ALCF summer students gain hands-on HPC experience
October 4, 2022 – As part of the ALCF Summer Student Program, more than 30 undergraduate and graduate students worked alongside staff mentors to gain real-world experience with supercomputing projects , data science and AI.
Every summer the Argonne Leadership Computing Facility (ALCF), a U.S. Department of Energy, Office of Science User Facility located at the DOE’s Argonne National Laboratory, welcomes a new group of students to undertake real-world scientific computing projects, providing valuable opportunities to work with research teams and learn new skills .
“It’s important to provide students with educational and professional opportunities to take the next steps, gain confidence, and have new experiences working on impactful research projects outside of the classroom,” says Michael Papka, director of the ALCF and professor of computer science at the University of Illinois Chicago. “Our student summer program gives them the chance to see the possibilities in their careers.”
This year’s ALCF summer student class, which included more than 30 students ranging from undergraduates to doctoral students, discussed projects to use artificial intelligence (AI) to analyze songwriting. birds, visualize large scientific datasets, advance high-energy physics research, and more. In the summaries below, five of the students talked about what they’ve been working on this summer and where they think the experience will take them next.
AI analysis of bird audio
Saumya Singh, an AI graduate student at Northwestern University, is interested in researching self-supervised learning and reinforcement learning in AI and natural language processing. This summer, she worked with mentors Michael Papka and Argonne computer scientist Nicola Ferrier on a project that used AI to analyze the sound of bird songs collected from microphones in forests to provide information on their ecosystems.
Singh was drawn to this project because of its environmental significance and what it can reveal about forest ecosystems. “Birds or animals are great predictors of the environment they live in,” she says.
Using a new algorithm pioneered by Facebook AI Research for analysis, his project used self-supervised learning, meaning the algorithm did not require labels to be provided by researchers.
“The main thing that I think is going to help me is self-supervised learning, because the main problem we have for one of the data science projects is labeling the pre-processing data, so that will be great if we can solve the problem,” Singh says. “I can apply it to several other projects.”
Having previously worked with images and text, this project allowed working with sound, large datasets and new algorithms. “All these new techniques that I worked on,” says Singh, “seemed to be really fruitful for me to continue on this career path in data science and machine learning.”

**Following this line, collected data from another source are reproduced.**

Lemma quiet_ret {A} (a : A) : quiet (ret a).
Proof. done. Qed.
Lemma quiet_fail {A} e : quiet (A := A) (fail e).
Proof. done. Qed.
Lemma quiet_lift {A} (r : result err A) : quiet (lift r).
Proof. done. Qed.
Lemma quiet_ensure b e : quiet (ensure b e).
Proof. eapply quiet_reads, reads_ensure. Qed.
Lemma quiet_get : quiet get.
Proof. done. Qed.
Lemma quiet_nget : quiet nget.
Proof. eapply quiet_reads, reads_nget. Qed.
Lemma quiet_uuid s : quiet (uuid_ s).
Proof. eapply quiet_reads, reads_uuid. Qed.
Lemma quiet_nonline : quiet nonline.
Proof. eapply quiet_reads, reads_nonline. Qed.
Lemma quiet_cluster c : quiet (cluster_exists c).
Proof. eapply quiet_reads, reads_cluster. Qed.
Lemma quiet_find_nuser c a u : quiet (find_nuser c a u).
Proof. eapply quiet_reads, reads_find_nuser. Qed.
Lemma quiet_find_group c a i : quiet (find_group c a i).
Proof. eapply quiet_reads, reads_find_group. Qed.
Lemma quiet_find_export c a i : quiet (find_export c a i).
Proof. eapply quiet_reads, reads_find_export. Qed.
Hint Resolve quiet_ret quiet_fail quiet_lift quiet_ensure quiet_get quiet_nget quiet_uuid quiet_nonline quiet_cluster
  quiet_find_nuser quiet_find_group quiet_find_export : quiet.

Lemma quiet_again {A} i (m : NM A) : quiet m → quiet (again i m).
Proof. intros Hm. unfold again. apply quiet_bind; [apply quiet_nget|]. intros n. by destruct (nt_again n i). Qed.
Lemma clean_again {A} i (m : NM A) : clean m → clean (again i m).
Proof.
  intros Hm. unfold again. apply clean_bind; [apply quiet_nget|]. intros n.
  destruct (nt_again n i); [done|]. apply clean_quiet, quiet_fail.
Qed.

(** Read, and go on. *)
Ltac quiet_rules :=
  cbv zeta;
  repeat first
    [ solve [auto with quiet]
    | apply quiet_attempt
    | apply quiet_again
    | apply quiet_bind; [|intros ?]
    | match goal with |- quiet (match ?x with _ => _ end) => destruct x eqn:? end
    | match goal with |- quiet (let '_ := ?x in _) => destruct x eqn:? end ].
Lemma quiet_ListUsers c a : quiet (ListNATSAccountUsers c a).
Proof. unfold ListNATSAccountUsers. quiet_rules. Qed.
Lemma quiet_GetUser c a u : quiet (GetNATSAccountUser c a u).
Proof. unfold GetNATSAccountUser. quiet_rules. Qed.
Lemma quiet_GetCreds c a u : quiet (GetNATSAccountUserCreds encryptor c a u).
Proof. unfold GetNATSAccountUserCreds. quiet_rules. Qed.
Lemma quiet_GetGroup c a name : quiet (GetSigningGroup c a name).
Proof. unfold GetSigningGroup. quiet_rules. Qed.
Lemma quiet_ListExports c a k : quiet (ListNATSAccountExports c a k).
Proof. unfold ListNATSAccountExports. quiet_rules. Qed.
Lemma quiet_new_keys draw : quiet (new_keys encryptor draw).
Proof. unfold new_keys. quiet_rules. Qed.
Hint Resolve quiet_ListUsers quiet_GetUser quiet_GetCreds quiet_GetGroup quiet_ListExports quiet_new_keys : quiet.
Lemma quiet_mintUserJWT now c a name cfg us as_ : quiet (mintUserJWT now c a name cfg us as_).
Proof. unfold mintUserJWT. quiet_rules. Qed.
Hint Resolve quiet_mintUserJWT : quiet.
Lemma quiet_maybe_mint now c a name cfg us as_ : quiet (maybe_mint now c a name cfg us as_).
Proof. unfold maybe_mint. quiet_rules. Qed.
Hint Resolve quiet_maybe_mint : quiet.

(** ** Methods that change one table, last *)

Ltac clean_rules :=
  cbv zeta;
  repeat first
    [ solve [auto with quiet]
    | apply clean_ntransaction
    | apply clean_again
    | apply clean_bind; [solve [quiet_rules]|intros ?]
    | apply clean_then; [|intros ?; solve [auto with quiet]]
    | apply clean_sure; solve [auto with quiet]
    | apply clean_quiet; solve [quiet_rules]
    | match goal with |- clean (match ?x with _ => _ end) => destruct x eqn:? end
    | match goal with |- clean (let '_ := ?x in _) => destruct x eqn:? end ].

Command Line Interface, Python Concurrency, and AI Models
Alan Wang, a computer science student at the University of Illinois, wanted to work at the ALCF because of the powerful supercomputers and software tools it makes available for research. Although he is primarily interested in systems security, Wang’s research at the ALCF has focused on facility operations, the Python programming language, and AI.
This summer, he worked on three projects with ALCF mentors Paul Rich, George Rojas, and Bill Allcock: a command-line interface project to make it easier for system administrators to search the home directory of the entire ALCF; a Python competition project comparing the speeds and performance of different currency libraries; and a project running AI models that use the open-source machine learning frameworks PyTorch and TensorFlow on the ALCF AI Testbed’s Cerebras and SambaNova systems.
Wang says one of the biggest things he took away from this summer was learning more about using Python. He started the internship with about five years of Python experience, saying, “I thought I had it all down, but not even close. So I learned a lot about Python and was exposed to its use in many different environments. Wang also discovered new software tools, such as the Emacs text editor, and worked with AI for the first time.
“I was surprised at how interconnected AI was with systems, so knowing both sides and having an AI background will also be extremely helpful to me in the future,” Wang says.
Benchmarking Graph Neural Networks for Science on AI Accelerators
Ryien Hosseini’s work with the ALCF team was at the intersection of neural network algorithms and high performance computing. “My projects have used computing resources to see how far we can push these algorithms known as graphical neural networks for various scientific applications,” he says.
Hosseini, a graduate student in electrical and computer engineering at the University of Michigan, was interested in working at the ALCF because of the research-oriented nature of the internship and to gain access to the institution’s powerful computing resources. This summer, with ALCF mentors Filippo Simini and Venkat Vishwanath, he co-authored a workshop paper that evaluated the performance of graphical neural networks on NVIDIA GPUs (graphics processing units) and worked on a another project that examined the performance of graphical neural networks on specialized hardware platforms.
Additionally, Hosseini has contributed to an effort that uses chemical docking for drug discovery. The project builds on previous work because, instead of just using neural networks to select molecules, they now use “the neural network as a pre-filter in order to choose a high percentage of candidates, and then those- These will go into a non-classical algorithm based on machine learning, which is more efficient in arriving at these final numerical estimates,” says Hosseini.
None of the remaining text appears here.